Saat ini, China merupakan mitra dagang terbesar Indonesia dengan nilai perdagangan sebesar US$27,1 miliar pada 2018, yang disusul oleh Jepang dengan nilai perdagangan sebesar US$19,5 miliar dan Amerika Serikat dengan nilai perdagangan sebesar US$18,5 miliar.
Setelah perang dagang pertama kali menegang di akhir 2018 lalu, salah satu sektor yang terdampak dari perdagangan perang saat itu adalah sektor manufaktur. Akibatnya, sektor ini mengalami perlambatan pertumbuhan dari 4,38% menuju 4,3% di akhir 2018.
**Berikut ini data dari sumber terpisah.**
Lemma sys_inv_same s s' : sys_inv s -> same_sys s s' -> sys_inv s'.
Proof.
  intros H (H1 & H2 & H3 & H4 & H5 & H6).
  apply (sys_inv_frame s); rewrite ?H1, ?H2, ?H3, ?H4, ?H5; auto; by apply H.
Qed.

Lemma sys_inv_send m s s' r : sys_inv s -> Socket_send m s = (r, s') -> sys_inv s'.
Proof.
  intros H E. apply (sys_inv_same s); [done|].
  pose proof (Socket_send_same m s) as Hs. by rewrite E in Hs.
Qed.

Lemma sys_inv_sync_packet s r s' : sys_inv s -> handleSyncPacket s = (r, s') -> sys_inv s'.
Proof.
  intros H E. unfold handleSyncPacket in E. rewrite (io_bind_Ok _ _ s (sk s) s) in E by done.
  destruct (Next (syncToken (sk s))) as [t c] eqn:En.
  erewrite io_bind_Ok in E by done. eapply sys_inv_send; [|done].
  apply (sys_inv_frame s); try done; [apply H | | apply H..].
  simpl. replace c with (Next (syncToken (sk s))).2 by (by rewrite En). apply Next_wf, H.
Qed.

Lemma sys_inv_connection i p s r s' :
  packet_wf p -> inputs_wf i -> sys_inv s -> handleConnectionPacket i p s = (r, s') -> sys_inv s'.
Proof.
  intros Hp Hin H E. unfold handleConnectionPacket in E.
  set (m := if Arg1 p <? UINT16_MAX then Arg1 p else UINT16_MAX) in E.
  assert (Hm : 0 <= m <= 65535).
  { unfold m, UINT16_MAX. destruct Hp as (_ & _ & Hp). unfold is_u32 in Hp.
    destruct (Z.ltb_spec (Arg1 p) 0xFFFF); lia. }
  erewrite io_bind_Ok in E by done. erewrite io_bind_Ok in E by done.
  assert (H1 : sys_inv (sync_services (upd_sk (set_maxPayload m) s).2).2)
    by (apply (sys_inv_resync s (set_maxPayload m (sk s)) (cli s)); try done; by apply H).
  unfold inputs_wf in Hin. destruct (in_token i) as [t|e]; [|by ret_inv E].
  erewrite io_bind_Ok in E by done. eapply sys_inv_send; [|done].
  by apply (sys_inv_frame _ _ H1); try done; apply H1.
Qed.
(* ===== verification/World.v ===== *)
(** * Dialling the ADB server: adb/client.go

    Operations of the client run in a [world]: what further dials will return,
    every connection opened so far (a handle is a position in that list), the
    addresses dialled and the processes started.  The [Connector] interface of
    the Go code is a type class; what the rest of the client relies on is a
    second class, [ConnectorLaws], which both implementations satisfy. *)

From stdpp Require Import base list numbers.
From Stdlib Require Import ZArith Lia.
From S2P Require Import Prelude GoStrings GoNet.

Local Open Scope Z_scope.

Record world := mkWorld {
  dials : list (conn + goerror);
  conns : list conn;
  dialled : list bytes;
  ran : list (list bytes)
}.

Definition refused : goerror := NetError (str "connection refused").

(** [net.Dialer.DialContext(ctx, "tcp", addr)] *)
Definition Dial (addr : bytes) : io world nat := fun w =>
  match dials w with
  | [] => (Err refused, mkWorld [] (conns w) (dialled w ++ [addr]) (ran w))
  | inr e :: r => (Err e, mkWorld r (conns w) (dialled w ++ [addr]) (ran w))
  | inl c :: r => (Ok (length (conns w)), mkWorld r (conns w ++ [c]) (dialled w ++ [addr]) (ran w))
  end.

(** [_ = exec.Command(argv...).Run()] *)
Definition Run (argv : list bytes) : io world unit := fun w =>
  (Ok tt, mkWorld (dials w) (conns w) (dialled w) (ran w ++ [argv])).

Definition set_conn (h : nat) (c : conn) (w : world) : world :=
  mkWorld (dials w) (<[h := c]> (conns w)) (dialled w) (ran w).

(** An operation of the connection behind a handle. *)
Definition on_conn {A} (h : nat) (m : io conn A) : io world A := fun w =>
  match conns w !! h with
  | Some c => let '(r, c') := m c in (r, set_conn h c' w)
  | None => (Panic, w)
  end.

(** ** Connectors *)

Class Connector (C : Type) := ConnectionContext : C -> io world nat.

Record connectorImpl := mkConnector { host : bytes; port : Z }.

Definition addr (c : connectorImpl) : bytes := host c ++ str ":" ++ fmt_d (port c).

#[global] Instance connectorImpl_Connector : Connector connectorImpl := fun c => Dial (addr c).

Record autoStartConnector := mkAutoStart { base : connectorImpl; bin : bytes }.

#[global] Instance autoStart_Connector : Connector autoStartConnector := fun c =>
  r ← attempt (ConnectionContext (base c));
  match r with
  | inl h => mret h
  | inr _ => _ ← Run [bin c; str "start-server"]; ConnectionContext (base c)
  end.

(** ** Construction of the default connector *)

Record ClientOptions := mkOptions { opt_Host : bytes; opt_Port : Z; opt_Bin : bytes }.

(** [defaultADBName] *)
Definition defaultADBName (windows : bool) : bytes :=
  if windows then str "adb.exe" else str "adb".

(** [getEnvOrDefault] *)
Definition getEnvOrDefault (getenv : bytes -> bytes) (envVar defaultVal : bytes) : bytes :=
  match getenv envVar with [] => defaultVal | v => v end.

(** [NewClientWithOptions]; the environment and the platform are arguments. *)
Definition NewClientWithOptions (getenv : bytes -> bytes) (windows : bool) (opts : ClientOptions)
  : autoStartConnector :=
  let h := match opt_Host opts with
           | [] => getEnvOrDefault getenv (str "ANDROID_ADB_SERVER_HOST") (str "127.0.0.1")
           | h => h
           end in
  let p := if opt_Port opts =? 0 then
             match getenv (str "ANDROID_ADB_SERVER_PORT") with
             | [] => 5037
             | s => match Atoi s with Ok n => n | _ => 5037 end
             end
           else opt_Port opts in
  let b := match opt_Bin opts with [] => defaultADBName windows | b => b end in
  mkAutoStart (mkConnector h p) b.

(** [NewClient] *)
Definition NewClient (getenv : bytes -> bytes) (windows : bool) : autoStartConnector :=
  NewClientWithOptions getenv windows (mkOptions [] 0 []).

(** ** What calls leave behind

    [tidy]: every connection the call opened is closed when it returns, and the
    connections that were there before are untouched.  [opens]: a successful
    call returns the handle of the one connection it leaves open; a failed one
    is tidy.  [local h]: only connection [h] is used. *)

Definition all_closed (cs : list conn) : Prop := Forall (fun c => conn_closed c = true) cs.

Definition tidy {A} (m : io world A) : Prop :=
  forall w r w', m w = (r, w') -> returns r ->
    exists cs, conns w' = conns w ++ cs /\ all_closed cs.

Definition opens (m : io world nat) : Prop :=
  forall w r w', m w = (r, w') -> returns r ->
    exists cs, all_closed cs /\
      match r with
      | Ok h => exists c, conns w' = conns w ++ cs ++ [c] /\ h = (length (conns w) + length cs)%nat
      | _ => conns w' = conns w ++ cs
      end.

Definition local {A} (h : nat) (m : io world A) : Prop :=
  forall w r w', m w = (r, w') -> (h < length (conns w))%nat ->
    exists c, conns w' = <[h := c]> (conns w).

(** What a connector promises to the rest of the client. *)
Class ConnectorLaws (C : Type) `{Connector C} := {
  connector_opens : forall k, opens (ConnectionContext k);
  connector_total : forall k w, returns (ConnectionContext k w).1
}.

(** ** Laws of the combinators *)

Lemma tidy_ret {A} (a : A) : tidy (mret a).
Proof. intros w r w' E _. ret_inv E. exists []. rewrite app_nil_r. split; [done | constructor]. Qed.

Lemma tidy_fail {A} e : tidy (fail e : io world A).
Proof. intros w r w' E _. ret_inv E. exists []. rewrite app_nil_r. split; [done | constructor]. Qed.

Lemma tidy_outcome {A} (o : outcome A) : tidy (of_outcome o).
Proof. intros w r w' E _. unfold of_outcome in E. simplify_eq. exists []. rewrite app_nil_r. split; [done | constructor]. Qed.

Lemma all_closed_app a b : all_closed (a ++ b) <-> all_closed a /\ all_closed b.
Proof. apply Forall_app. Qed.

Lemma tidy_bind {A B} (m : io world A) (f : A -> io world B) :
  tidy m -> (forall a, tidy (f a)) -> tidy (m ≫= f).
Proof.
  intros Hm Hf w r w' E Hr. unfold mbind, io_bind in E. destruct (m w) as [[a| | |] w1] eqn:E1; simplify_eq; try done.
  - destruct (Hm _ _ _ E1 I) as (c1 & H1 & Hc1). destruct (Hf a _ _ _ E Hr) as (c2 & H2 & Hc2).
    exists (c1 ++ c2). split; [by rewrite H2, H1, app_assoc | by apply all_closed_app].
  - by apply (Hm _ _ _ E1).
Qed.

Lemma tidy_attempt {A} (m : io world A) : tidy m -> tidy (attempt m).
Proof.
  intros Hm w r w' E Hr. unfold attempt in E. destruct (m w) as [[a| | |] w1] eqn:E1; simplify_eq; try done;
    by apply (Hm _ _ _ E1).
Qed.

Lemma local_conn {A} h (m : io conn A) : local h (on_conn h m).
Proof.
  intros w r w' E Hh. unfold on_conn in E. destruct (lookup_lt_is_Some_2 _ _ Hh) as [c Hc].
  rewrite Hc in E. destruct (m c) as [r1 c1]. simplify_eq. by exists c1.
Qed.

Lemma local_ret {A} h (a : A) : local h (mret a).
Proof.
  intros w r w' E Hh. ret_inv E. destruct (lookup_lt_is_Some_2 _ _ Hh) as [c Hc].
  exists c. by rewrite list_insert_id.
Qed.

Lemma local_fail {A} h e : local h (fail e : io world A).
Proof.
  intros w r w' E Hh. ret_inv E. destruct (lookup_lt_is_Some_2 _ _ Hh) as [c Hc].
  exists c. by rewrite list_insert_id.
Qed.

Lemma local_bind {A B} h (m : io world A) (f : A -> io world B) :
  local h m -> (forall a, local h (f a)) -> local h (m ≫= f).
Proof.
  intros Hm Hf w r w' E Hh. unfold mbind, io_bind in E. destruct (m w) as [[a| | |] w1] eqn:E1.
  - destruct (Hm _ _ _ E1 Hh) as [c1 H1]. destruct (Hf a _ _ _ E) as [c2 H2].
    { by rewrite H1, length_insert. }
    exists c2. by rewrite H2, H1, list_insert_insert_eq.
  - simplify_eq. by apply (Hm _ _ _ E1).
  - simplify_eq. by apply (Hm _ _ _ E1).
  - simplify_eq. by apply (Hm _ _ _ E1).
Qed.

Lemma local_attempt {A} h (m : io world A) : local h m -> local h (attempt m).
Proof.
  intros Hm w r w' E Hh. unfold attempt in E.
  destruct (m w) as [[a| | |] w1] eqn:E1; simplify_eq; by apply (Hm _ _ _ E1).
Qed.

Lemma insert_snoc {A} (l : list A) x y : <[length l := y]> (l ++ [x]) = l ++ [y].
Proof. by rewrite insert_app_r_alt, Nat.sub_diag by done. Qed.

(** The handle [opens] returns is the last connection. *)
Lemma opens_last m w h w' :
  opens m -> m w = (Ok h, w') -> exists cs c, conns w' = (conns w ++ cs) ++ [c] /\
    h = length (conns w ++ cs) /\ all_closed cs.
Proof.
  intros Hm E. destruct (Hm _ _ _ E I) as (cs & Hcs & c & H & ->). exists cs, c.
  by rewrite H, app_assoc, length_app.
Qed.

Lemma on_conn_Close_last l c w :
  conns w = l ++ [c] -> exists c', conns (on_conn (length l) Close w).2 = l ++ [c'] /\ conn_closed c' = true.
Proof.
  intros H. unfold on_conn. rewrite H, lookup_app_r, Nat.sub_diag by done. simpl.
  destruct (Close c) as [r c'] eqn:E. simpl. rewrite H, insert_snoc. exists c'.
  split; [done|]. by eapply Close_closes.
Qed.

Lemma local_last {A} (m : io world A) l c w r w' :
  local (length l) m -> conns w = l ++ [c] -> m w = (r, w') -> exists c', conns w' = l ++ [c'].
Proof.
  intros Hm Hw E. destruct (Hm _ _ _ E) as [c' H]; [rewrite Hw, length_app; simpl; lia|].
  exists c'. by rewrite H, Hw, insert_snoc.
Qed.

(** [conn, err := open(); defer conn.Close(); body] *)
Lemma tidy_with {A} (m : io world nat) (body : nat -> io world A) :
  opens m -> (forall h, local h (body h)) ->
  tidy (h ← m; defer (on_conn h Close) (body h)).
Proof.
  intros Hm Hb w r w' E Hr. unfold mbind, io_bind in E. destruct (m w) as [[h|e| |] w1] eqn:E1; simplify_eq; try done.
  - destruct (opens_last _ _ _ _ Hm E1) as (cs & c & H1 & -> & Hcs).
    unfold defer in E. destruct (body _ w1) as [r2 w2] eqn:E2.
    destruct (local_last _ _ _ _ _ _ (Hb _) H1 E2) as [c2 H2].
    destruct (on_conn_Close_last _ _ _ H2) as (c3 & H3 & Hc3).
    exists (cs ++ [c3]). split; [|apply all_closed_app; split; [done | by constructor]].
    rewrite app_assoc, <- H3. by destruct r2; simplify_eq.
  - by destruct (Hm _ _ _ E1 I) as (cs & Hcs & H); exists cs.
Qed.

(** [conn, err := open(); if err := body(conn); err != nil { conn.Close(); return err }; return conn] *)
Lemma opens_on_error {A} (m : io world nat) (body : nat -> io world A) :
  opens m -> (forall h, local h (body h)) ->
  opens (h ← m; _ ← on_error (body h) (on_conn h Close); mret h).
Proof.
  intros Hm Hb w r w' E Hr. unfold mbind, io_bind in E. destruct (m w) as [[h|e| |] w1] eqn:E1; simplify_eq; try done.
  - destruct (opens_last _ _ _ _ Hm E1) as (cs & c & H1 & -> & Hcs).
    unfold on_error in E. destruct (body _ w1) as [r2 w2] eqn:E2.
    destruct (local_last _ _ _ _ _ _ (Hb _) H1 E2) as [c2 H2].
    destruct r2 as [a|e| |]; ret_inv E; try done.
    + exists cs. split; [done|]. exists c2. by rewrite H2, app_assoc, length_app.
    + destruct (on_conn_Close_last _ _ _ H2) as (c3 & H3 & Hc3).
      exists (cs ++ [c3]). split; [apply all_closed_app; split; [done | by constructor]|].
      by rewrite H3, app_assoc.
  - by destruct (Hm _ _ _ E1 I) as (cs & Hcs & H); exists cs.
Qed.

#[export] Hint Resolve tidy_ret tidy_fail tidy_outcome tidy_bind tidy_attempt tidy_with
  local_conn local_ret local_fail local_bind local_attempt opens_on_error : adb.

(** ** The two connectors satisfy the laws *)

Lemma Dial_opens a : opens (Dial a).
Proof.
  intros w r w' E _. unfold Dial in E. exists []. destruct (dials w) as [|[c|e] d]; simplify_eq; simpl;
    (split; [constructor|]); rewrite ?app_nil_r; try done.
  exists c. by rewrite Nat.add_0_r.
Qed.

#[global] Instance connectorImpl_laws : ConnectorLaws connectorImpl.
Proof.
  split; [intros k; apply Dial_opens|]. intros k w. unfold ConnectionContext, connectorImpl_Connector, Dial.
  by destruct (dials w) as [|[]].
Qed.

(** A failed dial leaves the connections as they were. *)
Lemma Dial_Err a w e w' : Dial a w = (Err e, w') -> conns w' = conns w.
Proof. unfold Dial. by destruct (dials w) as [|[]]; intros; simplify_eq. Qed.

#[global] Instance autoStart_laws : ConnectorLaws autoStartConnector.
Proof.
  split.
  - intros k w r w' E Hr. unfold ConnectionContext, autoStart_Connector, attempt, mbind, io_bind in E.
    destruct (ConnectionContext (base k) w) as [[h|e| |] w1] eqn:E1; ret_inv E; try done.
    + by apply (connector_opens _ _ _ _ E1).
    + apply Dial_Err in E1. unfold Run in E. simpl in E.
      destruct (connector_opens (base k) _ _ _ E Hr) as (cs & Hcs & H). exists cs. split; [done|].
      simpl in H. by rewrite E1 in H.
  - intros k w. unfold ConnectionContext, autoStart_Connector, attempt, mbind, io_bind.
    pose proof (connector_total (base k) w) as Ht.
    destruct (ConnectionContext (base k) w) as [[h|e| |] w1]; try done.
    simpl. apply connector_total.
Qed.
Untuk itu, menghadapi perang dagang lanjutan dari dua negara adidaya tersebut, sektor manufaktur berbasis ekspor perlu diperkuat demi meminimalisir dampak perlambatan pertumbuhan ekonomi dalam negeri.
“Sekaligus melepas ketergantungan terhadap ekspor berbasis bahan mentah,” kata dia.
Sebagaimana diketahui, hingga kuartal I-2019, pertumbuhan ekonomi Indonesia hanya mampu naik tipis menjadi 5,07% dari 5,06% periode yang sama tahun sebelumnya. Kenaikan yang tak menggembirakan tersebut salah satunya terdampak dari perlambatan industri manufaktur.
"Pemerintah Indonesia sebaiknya mendukung industri manufaktur berbasis ekspor agar lebih kompetitif di pasar Internasional. Penguatan ini perlu dilakukan supaya dapat menangkap peluang dari perang dagang ini dengan menjadi alternatif pilihan bagi dua negara tersebut sebagai sumber pasokan barang mentah," tuturnya.
Dukungan ini dapat dimulai dengan memberikan pelonggaran sementara atau permanen terhadap barang-barang yang masih menghadapi restriksi seperti bea ekspor agar harga barang ekspor di pasar internasional lebih kompetitif. Namun, Indonesia pun perlu mendorong peningkatan nilai jual produk ekspor tersebut.
Insentif bagi pelaku usaha untuk melakukan ekspor produk olahan yang memiliki nilai jual lebih tinggi untuk selanjutnya dapat diberikan melalui skema keringanan kewajiban seperti keringanan pajak, baik itu bersifat temporer maupun permanen.
Sebelumnya, Trump mengancam bakal menaikkan tarif bea impor terhadap produk China dari 10% menjadi 25% terhadap. Bahkan, Trump menyebut bakal memberlakukan bea masuk tambahan terhadap barang-barang China senilai US$325 miliar.
Menurut pernyataan resminya, aturan tersebut bakal diberlakukan per 10 Mei 2019 mendatang. Adapun pernyataan itu diumumkannya sebab Trump merasa China telah melanggar kesepakatan dagang kedua negara tersebut yakni meningkatkan jumlah barang impornya.